04 giugno 2012

Visita fiscale - Cosa fare in malattia

Gli orari della visita fiscale in caso di malattia sono ormai noti a tutti: tutti i giorni, compreso la domenica e i giorni festivi, dalle 10:00 alle 12:00 e dalle 17:00 alle 19:00 (per la pubblica amministrazione dalle 9:00 alle 13:00 e dalle 15:00 alle 18:00).

Come per l'infortunio sul lavoro, anche in caso di malattia il lavoratore deve conoscere le conseguenze della visita di controllo che può portare a tre diverse situazioni:
  • Conferma della diagnosi/prognosi del certificato
  • Disconoscimento della diagnosi/prognosi del certificato
  • Assenza del lavoratore
Nel caso il certificato medico online emesso dal medico confermi quanto certificato, il datore di lavoro può richiedere un'altra visita fiscale, ma deve tenere presente il rischio del manifestarsi di profili persecutori verso il dipendente (ecco cosa fare con il certificato medico online).

In caso di disconoscimento della diagnosi, il lavoratore protrebbe contestare quanto indicato dal medico addetto alla visita di controllo. Comunque il lavoratore malato deve informare immediatamente il datore di lavoro su quanto emerso dalla visita.

La questione è più articolata nel caso di assenza alla visita di controllo. Per prima cosa il lavoratore perde il diritto all'indennità per i primi 10 giorni di prognosi, salvo che non sia effettuata una nuova visita che confermi l'inabilità, perdendo così solo i giorni precedenti alla visita di conferma.

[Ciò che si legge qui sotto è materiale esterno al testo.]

(** X12. The matrix handed to the solver is symmetric when the offsets
    change sign with the exchange of the two points and either [-W] is not
    given or every retained observation has the same weight on u and on
    v. *)
Theorem system_matrix_symmetric (Ctrl : GPSGRIDDER_CTRL) (GMT : GMT_CTRL)
    (st : reader) (r c : nat) :
  antisymmetric_offsets GMT (is_geographic GMT) ->
  (W_active Ctrl = true ->
   forall i, (i < rd_n st)%nat -> rd_X st i GMT_WU = rd_X st i GMT_WV) ->
  let sys := build_system Ctrl GMT st in
  (r < 2 * sys_n sys)%nat -> (c < 2 * sys_n sys)%nat ->
  sys_A sys (r * (2 * sys_n sys) + c)%nat = sys_A sys (c * (2 * sys_n sys) + r)%nat.
Proof.
  intros Hanti Hw. cbv zeta. unfold build_system.
  destruct (do_gps_normalization (rd_X st) (rd_u st) (rd_v st) (rd_n st)
              (normalize_mode Ctrl)) as [[u' v'] norm].
  cbn [sys_n sys_A]. set (n := rd_n st) in *. intros Hr Hc.
  assert (Hpair : forall i j, (i < n)%nat -> (j < n)%nat ->
            W_active Ctrl = true ->
            rd_X st i GMT_WU = rd_X st i GMT_WV /\ rd_X st j GMT_WU = rd_X st j GMT_WV)
    by (intros i j Hi Hj HW; split; apply Hw; assumption).
  destruct (Nat.lt_ge_cases r n) as [Hrn | Hrn];
    destruct (Nat.lt_ge_cases c n) as [Hcn | Hcn].
  - destruct (build_matrix_transposed Ctrl GMT (rd_X st) u' v' n
                (init_par Ctrl (rd_r_min st)) (is_geographic GMT) c r Hanti
                (Hpair c r Hcn Hrn) Hcn Hrn) as (E & _).
    exact E.
  - assert (Hi : (c - n < n)%nat) by lia.
    destruct (build_matrix_transposed Ctrl GMT (rd_X st) u' v' n
                (init_par Ctrl (rd_r_min st)) (is_geographic GMT) (c - n) r Hanti
                (Hpair (c - n)%nat r Hi Hrn) Hi Hrn) as (_ & E & _).
    replace (r * (2 * n) + (c - n) + n)%nat with (r * (2 * n) + c)%nat in E by lia.
    replace (c - n + n)%nat with c in E by lia. exact E.
  - assert (Hj : (r - n < n)%nat) by lia.
    destruct (build_matrix_transposed Ctrl GMT (rd_X st) u' v' n
                (init_par Ctrl (rd_r_min st)) (is_geographic GMT) (r - n) c Hanti
                (Hpair (r - n)%nat c Hj Hcn) Hj Hcn) as (_ & E & _).
    replace (c * (2 * n) + (r - n) + n)%nat with (c * (2 * n) + r)%nat in E by lia.
    replace (r - n + n)%nat with r in E by lia. symmetry. exact E.
  - assert (Hi : (c - n < n)%nat) by lia. assert (Hj : (r - n < n)%nat) by lia.
    destruct (build_matrix_transposed Ctrl GMT (rd_X st) u' v' n
                (init_par Ctrl (rd_r_min st)) (is_geographic GMT) (c - n) (r - n) Hanti
                (Hpair (c - n)%nat (r - n)%nat Hi Hj) Hi Hj) as (_ & _ & E).
    replace ((r - n + n) * (2 * n) + (c - n) + n)%nat with (r * (2 * n) + c)%nat in E
      by nia.
    replace ((c - n + n) * (2 * n) + (r - n) + n)%nat with (c * (2 * n) + r)%nat in E
      by nia.
    exact E.
Qed.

Per quanto riguarda i giorni dall'undicesimo in poi, il malato ha diritto all'indennità salvo assenza alle successive visite domiciliari.

Le giustificazioni del lavoratore assente alla visita fiscale devono essere date entro 10 giorni dalla risultanza della visita. Le motivazioni ritenute valide possono essere: concomitanza con un altra visita generica (Day Hospital), visita urgente o cause di forza maggiore.

Al fine di rendere più efficaci le visite di controllo, i medici saranno forniti di un computer portatile con il quale invieranno in tempo reale un "verbale informatico" della visita, visibile dall'Inps e dal datore di lavoro, e consegneranno al lavoratore una copia di quanto certificato dalla visita medica di controllo.

Diversa la questione per quanto riguarda l'infortunio in itinere che coinvolge l'Inail e quindi sottosta a regole differenti rispetto alla malattia.